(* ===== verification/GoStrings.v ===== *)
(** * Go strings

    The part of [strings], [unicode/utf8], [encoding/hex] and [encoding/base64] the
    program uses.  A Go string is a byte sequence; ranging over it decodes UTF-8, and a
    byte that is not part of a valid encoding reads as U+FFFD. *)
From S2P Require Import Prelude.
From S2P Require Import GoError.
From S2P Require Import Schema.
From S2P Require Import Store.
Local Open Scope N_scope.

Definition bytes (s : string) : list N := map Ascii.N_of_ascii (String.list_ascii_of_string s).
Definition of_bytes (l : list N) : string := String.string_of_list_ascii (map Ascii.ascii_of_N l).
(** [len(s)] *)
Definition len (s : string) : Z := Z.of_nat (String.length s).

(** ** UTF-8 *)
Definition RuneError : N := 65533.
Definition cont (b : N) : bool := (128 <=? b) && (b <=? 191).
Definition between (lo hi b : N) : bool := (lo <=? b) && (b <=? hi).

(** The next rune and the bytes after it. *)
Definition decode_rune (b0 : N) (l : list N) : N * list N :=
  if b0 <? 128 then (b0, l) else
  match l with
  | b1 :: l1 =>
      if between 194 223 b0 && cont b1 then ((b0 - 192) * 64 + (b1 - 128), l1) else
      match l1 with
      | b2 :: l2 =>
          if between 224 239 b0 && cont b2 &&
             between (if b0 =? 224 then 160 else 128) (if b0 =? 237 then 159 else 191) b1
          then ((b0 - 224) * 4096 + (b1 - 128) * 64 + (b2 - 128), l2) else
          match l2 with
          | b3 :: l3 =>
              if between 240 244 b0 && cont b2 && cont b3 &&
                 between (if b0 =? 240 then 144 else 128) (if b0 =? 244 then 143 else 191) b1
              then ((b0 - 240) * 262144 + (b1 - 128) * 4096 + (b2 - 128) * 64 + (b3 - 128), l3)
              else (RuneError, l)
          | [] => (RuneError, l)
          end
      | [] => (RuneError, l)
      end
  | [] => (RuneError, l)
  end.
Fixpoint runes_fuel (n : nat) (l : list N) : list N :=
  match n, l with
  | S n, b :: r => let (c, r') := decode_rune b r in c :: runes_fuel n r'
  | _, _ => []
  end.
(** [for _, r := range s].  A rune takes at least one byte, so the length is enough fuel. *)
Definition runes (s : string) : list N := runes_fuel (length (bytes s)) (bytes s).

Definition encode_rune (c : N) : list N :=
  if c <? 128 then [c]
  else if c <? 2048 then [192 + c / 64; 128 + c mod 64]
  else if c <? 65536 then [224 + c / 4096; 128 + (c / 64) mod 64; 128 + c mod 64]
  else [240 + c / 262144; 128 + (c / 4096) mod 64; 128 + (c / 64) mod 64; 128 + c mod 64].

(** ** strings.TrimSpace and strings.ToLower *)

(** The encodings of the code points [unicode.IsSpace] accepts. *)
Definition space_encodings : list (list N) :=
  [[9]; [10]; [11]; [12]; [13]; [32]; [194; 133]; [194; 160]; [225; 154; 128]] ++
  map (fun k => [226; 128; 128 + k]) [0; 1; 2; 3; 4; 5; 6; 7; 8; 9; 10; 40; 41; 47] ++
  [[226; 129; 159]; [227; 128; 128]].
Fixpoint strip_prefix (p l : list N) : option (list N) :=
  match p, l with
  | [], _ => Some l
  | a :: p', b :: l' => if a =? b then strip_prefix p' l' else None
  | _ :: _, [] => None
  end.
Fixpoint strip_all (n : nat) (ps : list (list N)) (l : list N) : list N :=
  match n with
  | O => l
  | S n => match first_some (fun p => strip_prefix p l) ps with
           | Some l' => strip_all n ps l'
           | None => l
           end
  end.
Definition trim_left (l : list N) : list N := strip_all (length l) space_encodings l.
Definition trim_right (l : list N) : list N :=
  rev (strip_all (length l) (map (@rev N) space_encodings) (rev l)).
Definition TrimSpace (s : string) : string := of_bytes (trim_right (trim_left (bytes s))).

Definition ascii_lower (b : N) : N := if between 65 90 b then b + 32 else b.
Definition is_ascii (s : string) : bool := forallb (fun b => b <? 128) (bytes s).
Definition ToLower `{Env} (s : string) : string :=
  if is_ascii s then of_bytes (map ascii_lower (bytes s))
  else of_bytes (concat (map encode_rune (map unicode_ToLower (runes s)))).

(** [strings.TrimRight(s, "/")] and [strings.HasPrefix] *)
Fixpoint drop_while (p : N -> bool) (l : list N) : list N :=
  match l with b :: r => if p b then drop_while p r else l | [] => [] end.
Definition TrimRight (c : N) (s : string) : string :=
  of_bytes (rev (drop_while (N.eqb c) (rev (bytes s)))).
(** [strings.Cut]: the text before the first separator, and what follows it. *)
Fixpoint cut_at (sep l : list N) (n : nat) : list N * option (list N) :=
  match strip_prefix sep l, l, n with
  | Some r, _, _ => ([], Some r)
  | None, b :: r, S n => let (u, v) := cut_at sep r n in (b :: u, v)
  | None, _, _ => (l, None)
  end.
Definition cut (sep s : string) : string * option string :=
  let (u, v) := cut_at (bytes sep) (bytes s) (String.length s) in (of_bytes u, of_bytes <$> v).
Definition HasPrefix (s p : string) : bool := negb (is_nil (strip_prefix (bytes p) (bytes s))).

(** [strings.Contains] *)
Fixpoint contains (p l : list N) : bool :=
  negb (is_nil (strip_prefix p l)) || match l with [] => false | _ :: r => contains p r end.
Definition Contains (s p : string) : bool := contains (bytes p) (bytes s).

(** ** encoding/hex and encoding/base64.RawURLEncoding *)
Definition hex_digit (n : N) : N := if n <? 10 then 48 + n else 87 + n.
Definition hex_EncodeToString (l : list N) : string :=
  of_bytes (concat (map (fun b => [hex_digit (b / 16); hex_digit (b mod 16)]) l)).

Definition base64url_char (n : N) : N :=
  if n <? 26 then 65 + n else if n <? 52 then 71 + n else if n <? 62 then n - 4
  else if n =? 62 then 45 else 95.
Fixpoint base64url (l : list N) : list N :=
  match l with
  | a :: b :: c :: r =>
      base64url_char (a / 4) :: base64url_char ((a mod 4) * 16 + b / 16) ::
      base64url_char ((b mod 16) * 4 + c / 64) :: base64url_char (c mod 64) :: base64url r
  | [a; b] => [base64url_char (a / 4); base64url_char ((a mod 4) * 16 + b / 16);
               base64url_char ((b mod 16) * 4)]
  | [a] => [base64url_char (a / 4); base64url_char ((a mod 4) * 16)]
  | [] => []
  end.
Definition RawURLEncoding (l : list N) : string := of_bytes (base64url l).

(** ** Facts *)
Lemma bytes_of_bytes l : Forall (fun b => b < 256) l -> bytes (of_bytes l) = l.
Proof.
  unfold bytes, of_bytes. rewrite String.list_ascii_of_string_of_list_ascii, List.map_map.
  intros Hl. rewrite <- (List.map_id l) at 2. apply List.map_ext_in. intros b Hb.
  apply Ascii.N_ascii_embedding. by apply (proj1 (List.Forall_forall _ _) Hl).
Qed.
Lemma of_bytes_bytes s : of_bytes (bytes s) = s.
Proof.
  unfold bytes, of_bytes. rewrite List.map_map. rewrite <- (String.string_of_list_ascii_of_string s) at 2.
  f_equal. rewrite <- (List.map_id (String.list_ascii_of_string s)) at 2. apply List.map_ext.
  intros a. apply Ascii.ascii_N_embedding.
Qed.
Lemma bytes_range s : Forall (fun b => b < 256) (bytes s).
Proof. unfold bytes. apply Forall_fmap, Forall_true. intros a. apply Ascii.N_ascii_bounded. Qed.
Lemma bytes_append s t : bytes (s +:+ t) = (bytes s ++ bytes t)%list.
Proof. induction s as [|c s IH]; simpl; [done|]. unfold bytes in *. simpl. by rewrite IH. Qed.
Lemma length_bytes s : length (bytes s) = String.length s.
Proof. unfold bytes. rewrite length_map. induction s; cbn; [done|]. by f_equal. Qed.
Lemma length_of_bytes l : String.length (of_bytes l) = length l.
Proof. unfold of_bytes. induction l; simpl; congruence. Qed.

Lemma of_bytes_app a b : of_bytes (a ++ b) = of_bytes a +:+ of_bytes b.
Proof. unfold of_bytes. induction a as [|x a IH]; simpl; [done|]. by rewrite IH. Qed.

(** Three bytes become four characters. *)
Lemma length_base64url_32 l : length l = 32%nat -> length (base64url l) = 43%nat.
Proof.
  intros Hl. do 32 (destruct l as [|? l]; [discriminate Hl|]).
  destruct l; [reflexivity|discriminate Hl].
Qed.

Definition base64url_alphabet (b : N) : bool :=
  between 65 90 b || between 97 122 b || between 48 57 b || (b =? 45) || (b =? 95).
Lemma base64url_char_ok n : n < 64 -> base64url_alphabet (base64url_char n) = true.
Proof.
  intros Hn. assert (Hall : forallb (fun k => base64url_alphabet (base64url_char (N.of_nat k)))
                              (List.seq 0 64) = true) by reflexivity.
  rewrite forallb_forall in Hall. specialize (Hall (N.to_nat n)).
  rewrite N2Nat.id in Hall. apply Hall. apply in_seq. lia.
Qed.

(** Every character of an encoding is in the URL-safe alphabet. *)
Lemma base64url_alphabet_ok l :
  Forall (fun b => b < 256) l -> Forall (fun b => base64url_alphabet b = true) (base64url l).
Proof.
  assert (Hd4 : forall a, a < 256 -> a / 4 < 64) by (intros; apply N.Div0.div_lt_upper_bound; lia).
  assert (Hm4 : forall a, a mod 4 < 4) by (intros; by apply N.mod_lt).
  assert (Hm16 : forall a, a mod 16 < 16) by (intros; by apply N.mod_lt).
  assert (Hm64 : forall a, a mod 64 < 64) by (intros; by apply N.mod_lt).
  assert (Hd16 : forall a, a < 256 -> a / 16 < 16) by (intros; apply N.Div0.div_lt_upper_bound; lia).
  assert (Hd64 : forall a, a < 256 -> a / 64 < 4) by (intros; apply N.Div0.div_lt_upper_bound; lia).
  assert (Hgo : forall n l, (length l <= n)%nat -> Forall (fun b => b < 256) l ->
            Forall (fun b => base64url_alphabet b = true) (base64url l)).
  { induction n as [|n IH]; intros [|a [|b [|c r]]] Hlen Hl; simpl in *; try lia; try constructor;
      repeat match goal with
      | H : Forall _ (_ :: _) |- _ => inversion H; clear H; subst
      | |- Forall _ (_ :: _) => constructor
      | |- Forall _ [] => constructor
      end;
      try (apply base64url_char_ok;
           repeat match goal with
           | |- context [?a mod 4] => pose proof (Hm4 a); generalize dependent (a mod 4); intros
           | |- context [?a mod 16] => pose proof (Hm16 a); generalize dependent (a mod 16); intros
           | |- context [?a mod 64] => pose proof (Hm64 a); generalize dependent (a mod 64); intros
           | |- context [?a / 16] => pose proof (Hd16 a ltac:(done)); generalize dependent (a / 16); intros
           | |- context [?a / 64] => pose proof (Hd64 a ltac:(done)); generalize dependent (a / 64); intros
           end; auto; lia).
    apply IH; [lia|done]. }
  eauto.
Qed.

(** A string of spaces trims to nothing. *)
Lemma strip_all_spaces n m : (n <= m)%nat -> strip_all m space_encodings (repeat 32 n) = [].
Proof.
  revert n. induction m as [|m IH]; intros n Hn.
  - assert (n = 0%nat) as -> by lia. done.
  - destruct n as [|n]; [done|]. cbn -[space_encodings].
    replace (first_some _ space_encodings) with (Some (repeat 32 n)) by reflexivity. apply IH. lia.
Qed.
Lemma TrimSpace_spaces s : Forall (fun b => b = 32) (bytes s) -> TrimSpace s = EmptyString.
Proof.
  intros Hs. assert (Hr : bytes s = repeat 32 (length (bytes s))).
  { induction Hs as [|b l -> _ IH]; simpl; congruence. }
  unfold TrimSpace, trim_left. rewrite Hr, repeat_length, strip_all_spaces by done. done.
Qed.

Exercise prompt -
From the very first line of the data through the line with "From S2P Require Import Store." in it, please reproduce each line exactly and output nothing more.

Solution for this problem -
(* ===== verification/GoStrings.v ===== *)
(** * Go strings

    The part of [strings], [unicode/utf8], [encoding/hex] and [encoding/base64] the
    program uses.  A Go string is a byte sequence; ranging over it decodes UTF-8, and a
    byte that is not part of a valid encoding reads as U+FFFD. *)
From S2P Require Import Prelude.
From S2P Require Import GoError.
From S2P Require Import Schema.
From S2P Require Import Store.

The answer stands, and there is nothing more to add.